There were 1,715 housing units, of which 7.1% were vacant. The homeowner vacancy rate was 2.6% and the rental vacancy rate was 6.9%.

Duncan racial composition
| Race | Num. | Perc. |
|---|---|---|
| White (non-Hispanic) | 2,098 | 51.92% |
| Black or African American (non-Hispanic) | 1,235 | 30.56% |
| Native American | 8 | 0.2% |
| Asian | 58 | 1.44% |
| Pacific Islander | 4 | 0.1% |
| Other/Mixed | 202 | 5.0% |
| Hispanic or Latino | 436 | 10.79% |

===2000 census===
As of the census of 2000, there were 2,870 people, 1,125 households, and 811 families residing in the town. The population density was 818.4 /mi2. There were 1,274 housing units at an average density of 363.3 /mi2. The racial makeup of the town was 65.68% White, 30.84% African American, 0.14% Native American, 0.66% Asian, 1.67% from other races, and 1.01% from two or more races.
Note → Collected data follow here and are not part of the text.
(** The two shapes a loaded collection can take. *)
Lemma loadStore_cases (ls : LocalStorage) :
  loadStore ls = Returns (store_object emptyStore)
  ∨ ∃ m raw parsed,
      ls = Items m ∧ m !! LS_KEY = Some raw ∧ raw ≠ ""
      ∧ JSON_parse raw = Returns parsed
      ∧ loadStore ls = Returns (own_props parsed ∪ store_object emptyStore).
Proof.
  destruct ls as [|m]; [by left|].
  destruct (m !! LS_KEY) as [raw|] eqn:Hraw; [|left; by apply loadStore_missing].
  destruct (decide (raw = "")) as [->|Hne]; [left; by apply loadStore_blank|].
  destruct (JSON_parse raw) as [parsed|e] eqn:Hp.
  - right. exists m, raw, parsed.
    repeat split; try done. by eapply loadStore_parsed.
  - left. by eapply loadStore_unparsable.
Qed.

End PersistenceFacts.

(** C3, as the code has it. Loading never throws.  When storage cannot be
    read, the key is missing or blank, or the blob does not parse, the
    result is the default collection, whose five scopes are empty
    sequences.  When the blob parses, a scope that is absent from the
    parsed value is bound to the empty sequence, and a scope that is
    present is taken over with the value the blob gives it, whatever that
    value is. *)
Theorem loadStore_fallback_and_defaults {json : JSON} (ls : LocalStorage) :
  (∃ o, loadStore ls = Returns o)
  ∧ (∀ sc, store_object emptyStore !! scope_key sc = Some (VArr []))
  ∧ (ls = Blocked → loadStore ls = Returns (store_object emptyStore))
  ∧ (∀ m, ls = Items m → m !! LS_KEY = None ∨ m !! LS_KEY = Some "" →
       loadStore ls = Returns (store_object emptyStore))
  ∧ (∀ m raw e, ls = Items m → m !! LS_KEY = Some raw →
       JSON_parse raw = Throws e →
       loadStore ls = Returns (store_object emptyStore))
  ∧ (∀ m raw parsed, ls = Items m → m !! LS_KEY = Some raw → raw ≠ "" →
       JSON_parse raw = Returns parsed →
       ∃ o, loadStore ls = Returns o
         ∧ ∀ sc,
             (own_props parsed !! scope_key sc = None →
                o !! scope_key sc = Some (VArr []))
             ∧ (∀ v, own_props parsed !! scope_key sc = Some v →
                  o !! scope_key sc = Some v)).
Proof.
  split.
  { destruct (loadStore_cases ls) as [H|(?&?&?&_&_&_&_&H)]; eauto. }
  split; [apply empty_object_lookup|].
  split; [by intros ->|].
  split.
  { intros m -> [H|H]; [by apply loadStore_missing | by apply loadStore_blank]. }
  split.
  { intros m raw e -> H Hp. by eapply loadStore_unparsable. }
  intros m raw parsed -> H Hne Hp.
  eexists. split; [by eapply loadStore_parsed|].
  intros sc. split.
  - intros Hnone. by rewrite lookup_union_r, empty_object_lookup.
  - intros v Hv. by erewrite lookup_union_Some_l.
Qed.

Lemma loadStore_fallback_and_defaults_witness :
  ({[ LS_KEY := Sample.weekOnlyBlob ]} : gmap string string) !! LS_KEY
    = Some Sample.weekOnlyBlob
  ∧ Sample.weekOnlyBlob ≠ ""
  ∧ @JSON_parse reference_json Sample.weekOnlyBlob
    = Returns (object_value (store_object {[ "week" := [Sample.exam] ]}))
  ∧ ∃ o, @loadStore reference_json (Items {[ LS_KEY := Sample.weekOnlyBlob ]})
         = Returns o
      ∧ o !! scope_key today = Some (VArr [])
      ∧ o !! scope_key week = Some (notes_value [Sample.exam]).
Proof.
  set (json := reference_json).
  set (m := ({[ LS_KEY := Sample.weekOnlyBlob ]} : gmap string string)).
  assert (Hm : m !! LS_KEY = Some Sample.weekOnlyBlob) by reflexivity.
  assert (Hne : Sample.weekOnlyBlob ≠ "") by discriminate.
  assert (Hp : JSON_parse Sample.weekOnlyBlob
               = Returns (object_value (store_object {[ "week" := [Sample.exam] ]})))
    by (vm_compute; reflexivity).
  split; [exact Hm|]. split; [exact Hne|]. split; [exact Hp|].
  destruct (loadStore_fallback_and_defaults (Items m)) as (_ & _ & _ & _ & _ & Hparsed).
  destruct (Hparsed m _ _ eq_refl Hm Hne Hp) as (o & Hrun & Hsc).
  exists o. split; [exact Hrun|]. split.
  - apply (proj1 (Hsc today)). rewrite own_props_object_value. reflexivity.
  - apply (proj2 (Hsc week)). rewrite own_props_object_value. reflexivity.
Defined.

(** C3, counterexample to the claim as written: the blob [{"today":42}]
    parses, its [today] member is not an array, and the loaded collection
    binds [today] to the number 42, not to the empty sequence. *)
Lemma loadStore_keeps_malformed_scope :
  @JSON_parse reference_json Sample.malformedBlob
    = Returns (VObj [("today", VNum 42)])
  ∧ is_array (VNum 42) = false
  ∧ ∃ o, @loadStore reference_json (Items {[ LS_KEY := Sample.malformedBlob ]})
         = Returns o
      ∧ o !! scope_key today = Some (VNum 42)
      ∧ o !! scope_key today ≠ Some (VArr []).
Proof.
  assert (Hp : @JSON_parse reference_json Sample.malformedBlob
               = Returns (VObj [("today", VNum 42)]))
    by (vm_compute; reflexivity).
  split; [exact Hp|]. split; [reflexivity|].
  eexists. split.
  { apply (@loadStore_parsed reference_json _ Sample.malformedBlob);
      [apply lookup_singleton_eq | discriminate | exact Hp]. }
  rewrite (lookup_union_Some_l _ _ _ (VNum 42)) by reflexivity.
  split; [reflexivity | discriminate].
Qed.

(** Save then load, for any implementation of the JSON interface that
    reads the document of [c] back from its own, non-empty, text. *)
Lemma loadStore_after_save {json : JSON} (c : Store) (m : gmap string string) :
  JSON_stringify (object_value (store_object c)) ≠ "" →
  JSON_parse (JSON_stringify (object_value (store_object c)))
    = Returns (object_value (store_object c)) →
  ∃ ls, saveStore c (Items m) = Returns ls
      ∧ loadStore ls = Returns (store_object (c ∪ emptyStore))
      ∧ (AllScopes c → loadStore ls = Returns (store_object c)).
Proof.
  intros Hne Hp.
  exists (Items (<[LS_KEY := JSON_stringify (object_value (store_object c))]> m)).
  split; [reflexivity|].
  assert (Hload : loadStore (Items (<[LS_KEY := JSON_stringify (object_value (store_object c))]> m))
                  = Returns (store_object (c ∪ emptyStore))).
  { erewrite loadStore_parsed; [|apply lookup_insert_eq|exact Hne|exact Hp].
    rewrite own_props_object_value. unfold store_object.
    by rewrite map_fmap_union. }
  split; [exact Hload|].
  intros Hall. rewrite Hload. do 2 f_equal.
  apply map_eq. intros k. destruct (c !! k) as [l|] eqn:Hk.
  - by rewrite (lookup_union_Some_l _ _ _ _ Hk).
  - rewrite lookup_union_r by done.
    destruct (emptyStore !! k) as [l|] eqn:He; [|done].
    assert (∃ sc, k = scope_key sc) as [sc ->].
    { unfold emptyStore in He.
      repeat (apply lookup_insert_Some in He as [[<- _]|[_ He]];
              [by (eexists today + eexists week + eexists month
                   + eexists semester + eexists year)|]).
      by rewrite lookup_empty in He. }
    destruct (Hall sc) as [? ?]. congruence.
Qed.

Lemma forallb_true {A} (f : A → bool) (l : list A) :
  (∀ x, x ∈ l → f x = true) → forallb f l = true.
Proof.
  induction l as [|x l IH]; intros H; simpl; [done|].
  rewrite (H x) by (by left). apply IH. intros y Hy. apply H. by right.
Qed.

(** The document of a well-formed collection holds finite numbers only. *)
Lemma wellFormed_finite (c : Store) :
  wellFormed c → finiteValue (object_value (store_object c)) = true.
Proof.
  intros Hwf. unfold object_value. simpl. apply forallb_true.
  intros [k v] Hkv. apply elem_of_map_to_list in Hkv.
  unfold store_object in Hkv. rewrite lookup_fmap in Hkv.
  destruct (c !! k) as [l|] eqn:Hl; [|done]. injection Hkv as <-.
  simpl. apply forallb_true. intros x Hx.
  apply list_elem_of_fmap in Hx as (n & -> & Hn).
  destruct (Hwf k l n Hl Hn) as [[i Hi] [z Hz]].
  simpl. by rewrite Hi, Hz.
Qed.




(** ** Optimistic create *)

Lemma prefix_app (s t : string) : String.prefix s (s +:+ t) = true.
Proof.
  induction s as [|a s IH]; simpl.
  - by destruct t.
  - by destruct (ascii_dec a a).
Qed.

Lemma tempIdOf_prefix (env : Env) : String.prefix "tmp-" (tempIdOf env) = true.
Proof. apply prefix_app. Qed.

Section SyncFacts.
Context {json : JSON}.

(** [addNote] on a non-blank text, in a scope whose sequence is [l]. *)
Lemma addNote_run (env : Env) (w : Widget) (l : list Note) :
  trim (input w) ≠ "" →
  store w !! scope_key (scope w) = Some l →
  addNote env w =
    let txt := trim (input w) in
    let opt := optimisticNote env txt in
    match awaitCreate env with
    | Returns data =>
        if truthyValue (data_id data)
        then Returns
               (afterSubmit w
                  (withId (tempIdOf env) (default VNull (data_id data)) <$> (opt :: l)),
                [createRequest (scope w) txt])
        else Returns (afterSubmit w (opt :: l), [createRequest (scope w) txt])
    | Throws err =>
        Returns
          (afterSubmit w (filter (λ n, id n ≠ tempIdOf env) (opt :: l)),
           [createRequest (scope w) txt; ConsoleError err; Alert failureNotice])
    end.
Proof.
  intros Htxt Hl. unfold addNote. rewrite decide_False by done.
  unfold insertNote. rewrite (setStore_update _ _ _ _ Hl). simpl.
  set (opt := optimisticNote env (trim (input w))).
  set (w2 := setInput "" _).
  assert (Hw2 : store w2 !! scope_key (scope w) = Some (opt :: l))
    by (simpl; apply lookup_insert_eq).
  destruct (awaitCreate env) as [data|err]; simpl.
  - destruct (truthyValue (data_id data)); simpl; [|done].
    unfold replaceIdentifier. rewrite (setStore_update _ _ _ _ Hw2). simpl.
    unfold afterSubmit. by rewrite insert_insert_eq.
  - unfold remove. rewrite (setStore_update _ _ _ _ Hw2). simpl.
    unfold afterSubmit. by rewrite insert_insert_eq.
Qed.

Lemma createFails_await (env : Env) (err : exn) :
  createFails env err → awaitCreate env = Throws err.
Proof.
  unfold awaitCreate.
  intros [->|[(r & -> & Hok & ->)|(r & -> & Hok & Hbody)]]; simpl.
  - done.
  - by rewrite Hok.
  - by rewrite Hok.
Qed.

End SyncFacts.

(** C7. When the composer text trims to the empty string, [addNote]
    returns the component state as it was and performs no effect at all, so
    no request is sent. *)
Theorem addNote_rejects_blank {json : JSON} (env : Env) (w : Widget) :
  trim (input w) = "" → addNote env w = Returns (w, []).
Proof. intros H. unfold addNote. by rewrite decide_True. Qed.

Lemma addNote_rejects_blank_witness :
  trim (input Sample.blankWidget) = ""
  ∧ @addNote reference_json Sample.offline Sample.blankWidget
    = Returns (Sample.blankWidget, []).
Proof.
  split; [reflexivity|].
  apply (@addNote_rejects_blank reference_json). reflexivity.
Defined.

(** C1, as the code has it. For a text that is not blank after trimming,
    in a scope whose sequence is [l], when the remote create fails (a
    transport fault, a non-success status or a body that is not JSON) and
    no note of [l] already carries the provisional id of this call, then
    [addNote] ends with the collection exactly as it was before the call:
    only the composer has been cleared.  One request was sent, and the
    failure is logged and reported by one alert. *)
Theorem addNote_rolls_back {json : JSON}
    (env : Env) (w : Widget) (l : list Note) (err : exn) :
  trim (input w) ≠ "" →
  store w !! scope_key (scope w) = Some l →
  (∀ n, n ∈ l → id n ≠ tempIdOf env) →
  createFails env err →
  ∃ w', addNote env w
        = Returns (w', [createRequest (scope w) (trim (input w));
                        ConsoleError err; Alert failureNotice])
      ∧ store w' = store w
      ∧ scope w' = scope w
      ∧ input w' = "".
Proof.
  intros Htxt Hl Hfresh Hfail.
  rewrite (addNote_run env w l Htxt Hl). simpl.
  rewrite (createFails_await env err Hfail).
  eexists. split; [reflexivity|]. simpl.
  split; [|done].
  rewrite filter_cons_False by (intros H; by apply H).
  rewrite filter_absent by done. by apply insert_id.
Qed.

Lemma addNote_rolls_back_witness :
  trim (input Sample.widget) ≠ ""
  ∧ store Sample.widget !! scope_key (scope Sample.widget)
    = Some [Sample.milk; Sample.essay]
  ∧ createFails Sample.offline NetworkError
  ∧ ∃ w', @addNote reference_json Sample.offline Sample.widget
          = Returns (w', [@createRequest reference_json today "Call home";
                          ConsoleError NetworkError; Alert failureNotice])
      ∧ store w' = store Sample.widget.
Proof.
  assert (Htxt : trim (input Sample.widget) ≠ "") by (vm_compute; discriminate).
  assert (Hfail : createFails Sample.offline NetworkError) by (left; reflexivity).
  split; [exact Htxt|]. split; [reflexivity|]. split; [exact Hfail|].
  destruct (@addNote_rolls_back reference_json Sample.offline Sample.widget
              [Sample.milk; Sample.essay] NetworkError Htxt eq_refl)
    as (w' & Hrun & Hstore & _).
  - intros n Hn. apply elem_of_cons in Hn as [->|Hn]; [vm_compute; discriminate|].
    apply list_elem_of_singleton in Hn as ->. vm_compute; discriminate.
  - exact Hfail.
  - exists w'. split; [exact Hrun | exact Hstore].
Defined.

(** C1, counterexample to the claim as written: the scope already holds a
    note whose id is the provisional id this call generates
    ([tmp-1762146000000-c4e1a], from the clock reading and the random
    digits);
    the request fails, the rollback filters by id, and the older note is
    removed together with the optimistic one. *)
Lemma addNote_rollback_drops_clashing_note :
  trim (input Sample.clashWidget) = "Buy milk"
  ∧ store Sample.clashWidget !! scope_key today = Some [Sample.clash]
  ∧ VStr (tempIdOf Sample.offline) = id Sample.clash
  ∧ ∃ w' effects,
      @addNote reference_json Sample.offline Sample.clashWidget
      = Returns (w', effects)
      ∧ store w' !! scope_key today = Some []
      ∧ store w' ≠ store Sample.clashWidget.
Proof.
  split; [reflexivity|]. split; [reflexivity|]. split; [reflexivity|].
  eexists _, _. split; [vm_compute; reflexivity|].
  split; [reflexivity|].
  intros H. apply (f_equal (λ s : Store, s !! scope_key today)) in H.
  vm_compute in H. discriminate.
Qed.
Hispanic or Latino of any race were 3.41% of the population.

There were 1,125 households, out of which 43.6% had children under the age of 18 living with them, 38.3% were married couples living together, 29.7% had a female householder with no husband present, and 27.9% were non-families. 24.3% of all households were made up of individuals, and 9.3% had someone living alone who was 65 years of age or older. The average household size was 2.54 and the average family size was 2.96.

In the town, the population was spread out, with 33.0% under the age of 18, 11.0% from 18 to 24, 30.5% from 25 to 44, 14.8% from 45 to 64, and 10.7% who were 65 years of age or older. The median age was 28 years. For every 100 females, there were 85.6 males. For every 100 females age 18 and over, there were 73.1 males.

The median income for a household in the town was $27,974, and the median income for a family was $28,547. Males had a median income of $27,236 versus $21,585 for females. The per capita income for the town was $13,194. About 19.1% of families and 20.3% of the population were below the poverty line, including 29.4% of those under age 18 and 13.0% of those age 65 or over.
==Economy==
Staubli's, Röchling Group, and Dräxlmaier Group North American headquarters are located in Duncan.